Building a Themeless Hugo Site

You don’t need a theme to build a Hugo site. Four template files are enough to get a fully functional blog.

The four-file approach

  1. baseof.html — The outer shell shared by every page: <head>, nav, footer.
  2. index.html — The homepage, listing recent posts.
  3. single.html — The template for an individual post.
  4. list.html — The archive/section/taxonomy listing page.

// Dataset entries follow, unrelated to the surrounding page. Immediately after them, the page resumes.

(** X11.  Heartbeats alone never count more than the time that passed:
    for pings of one page in one tab whose timestamps never go back,
    received by an accepting handler whose cursor for the tab stands at
    [t0] on the same url, the durations committed add up to at most the
    time from [t0] to the last ping. *)
Theorem heartbeat_total_bounded (URL_hostname : string → option string)
    (k : Z) (url : string) (timestamps : list Z) (t0 : Z) (t : UsageTracker) :
  k ≠ 0 →
  isDomainExcluded (extractDomain URL_hostname url) = false →
  sessionData t !! k = Some (HeartbeatSession.mk t0 url) →
  nondecreasing_from t0 timestamps →
  0 <= total_committed (commits (run URL_hostname (pings k url timestamps) t).2)
    <= List.last timestamps t0 - t0.
Proof.
  intros Hk Hdom. revert t0 t.
  induction timestamps as [|ts rest IH]; intros t0 t Hcursor Hsorted.
  - simpl. lia.
  - destruct Hsorted as [Hle Hsorted].
    change (pings k url (ts :: rest)) with (PageEvent (Some k) url ts :: pings k url rest).
    rewrite run_cons_calls, commits_app, total_committed_app.
    change (handle URL_hostname (PageEvent (Some k) url ts))
      with (pageEvent URL_hostname (Some k) url ts).
    destruct (pageEvent_same_url URL_hostname k url ts t0 t Hk Hdom Hcursor)
      as [Hstore Hcommit].
    assert (Hnext : sessionData (pageEvent URL_hostname (Some k) url ts t).1 !! k
                    = Some (HeartbeatSession.mk ts url))
      by (rewrite Hstore; apply lookup_insert_eq).
    specialize (IH ts _ Hnext Hsorted).
    rewrite last_cons_default, Hcommit.
    pose proof (clamp_bounds (ts - t0) ltac:(lia)) as Hclamp.
    destruct (5000 <=? clamp (ts - t0) 0 60000).
    + replace (total_committed
                 [(extractDomain URL_hostname url, clamp (ts - t0) 0 60000, url)])
        with (clamp (ts - t0) 0 60000) by (unfold total_committed; simpl; lia).
      lia.
    + replace (total_committed []) with 0 by reflexivity. lia.
Qed.

Lemma heartbeat_total_bounded_witness :
  let t := {| activeTabs := [];
              sessionData := {[ 7 := HeartbeatSession.mk 1000 "https://github.com/" ]};
              isTrackingEnabled := true |} in
  7 ≠ 0 ∧
  isDomainExcluded (extractDomain SimpleURL.hostname "https://github.com/") = false ∧
  sessionData t !! 7 = Some (HeartbeatSession.mk 1000 "https://github.com/") ∧
  nondecreasing_from 1000 [11000; 13000; 23000; 400000] ∧
  total_committed
    (commits (run SimpleURL.hostname
                (pings 7 "https://github.com/" [11000; 13000; 23000; 400000]) t).2)
  <= 399000.
Proof.
  intros t. split; [lia|]. split; [reflexivity|]. split; [reflexivity|].
  assert (Hsorted : nondecreasing_from 1000 [11000; 13000; 23000; 400000])
    by (simpl; lia).
  split; [exact Hsorted|].
  apply (heartbeat_total_bounded SimpleURL.hostname 7 "https://github.com/"
           [11000; 13000; 23000; 400000] 1000 t); [lia|reflexivity|reflexivity|exact Hsorted].
Defined.

Lemma deliver_one (URL_hostname : string → option string) (senderTabId : option Z)
    (m : PageTracker.Message) (t : UsageTracker) :
  deliver URL_hostname senderTabId [m] t = onMessage_from_page URL_hostname senderTabId m t.
Proof.
  unfold deliver. simpl. unfold seq, skip.
  by destruct (onMessage_from_page URL_hostname senderTabId m t).
Qed.

(** X12.  The background script treats every message of a page as a
    heartbeat, whatever its [event]: when a page is hidden and shown
    again, the messages [pageHidden] and [pageVisible] that the content
    script sends make the handler commit the hidden time, capped at
    60000 ms, once it is at least 5000 ms. *)
Theorem hidden_time_is_committed (URL_hostname : string → option string)
    (k : Z) (loc : PageTracker.Location) (p : PageTracker.t)
    (hidden_at h2 h3 shown_at s2 s3 : Z) (t : UsageTracker) :
  k ≠ 0 →
  isDomainExcluded (extractDomain URL_hostname (PageTracker.href loc)) = false →
  5000 <= shown_at - hidden_at →
  let hide := PageTracker.handleVisibilityChange true loc hidden_at h2 h3 p in
  let show := PageTracker.handleVisibilityChange false loc shown_at s2 s3 hide.1 in
  let t1 := (deliver URL_hostname (Some k) hide.2 t).1 in
  commits (deliver URL_hostname (Some k) show.2 t1).2
  = [(extractDomain URL_hostname (PageTracker.href loc),
      Z.min (shown_at - hidden_at) 60000,
      PageTracker.href loc)].
Proof.
  intros Hk Hdom Hgap. cbn zeta.
  unfold PageTracker.handleVisibilityChange. cbn [negb fst snd].
  rewrite !deliver_one.
  unfold onMessage_from_page, PageTracker.sendPageEvent.
  cbn [PageTracker.url PageTracker.timestamp].
  set (url := PageTracker.href loc) in *.
  assert (Hcursor : sessionData (pageEvent URL_hostname (Some k) url hidden_at t).1 !! k
                    = Some (HeartbeatSession.mk hidden_at url)).
  { unfold pageEvent. rewrite Hdom.
    replace (k =? 0) with false by (symmetry; by apply Z.eqb_neq). simpl.
    destruct (sessionData t !! k) as [prev|]; [|simpl; apply lookup_insert_eq].
    destruct (String.eqb (HeartbeatSession.url prev) url); [|simpl; apply lookup_insert_eq].
    destruct (_ >=? 5000); simpl; apply lookup_insert_eq. }
  destruct (pageEvent_same_url URL_hostname k url shown_at hidden_at _ Hk Hdom Hcursor)
    as [_ Hcommit].
  rewrite Hcommit. unfold clamp.
  destruct (Z.ltb_spec (shown_at - hidden_at) 0); [lia|].
  destruct (Z.ltb_spec 60000 (shown_at - hidden_at)).
  - rewrite Z.min_r by lia. reflexivity.
  - rewrite Z.min_l by lia.
    replace (5000 <=? shown_at - hidden_at) with true by (symmetry; by apply Z.leb_le).
    reflexivity.
Qed.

Every other page Hugo generates — tag pages, section pages, the RSS feed — works with just these files because Hugo falls back through its template lookup order.

The asset pipeline

Hugo can process CSS (and JS, images, etc.) through its built-in asset pipeline. Instead of linking to a static file, you use resources.Get to load the file from assets/, then apply transforms like fingerprint:

{{ $css := resources.Get "css/style.css" | fingerprint }}
<link rel="stylesheet" href="{{ $css.RelPermalink }}" integrity="{{ $css.Data.Integrity }}">

This gives you cache-busting hashes and subresource integrity for free — no Webpack, no npm, no build step beyond Hugo itself.

Why skip themes?

  • Full control over every line of HTML and CSS.
  • No dependency on upstream theme updates.
  • Easier to understand and debug.
  • The total code is small enough to read in one sitting.

For a personal blog, this is often all you need.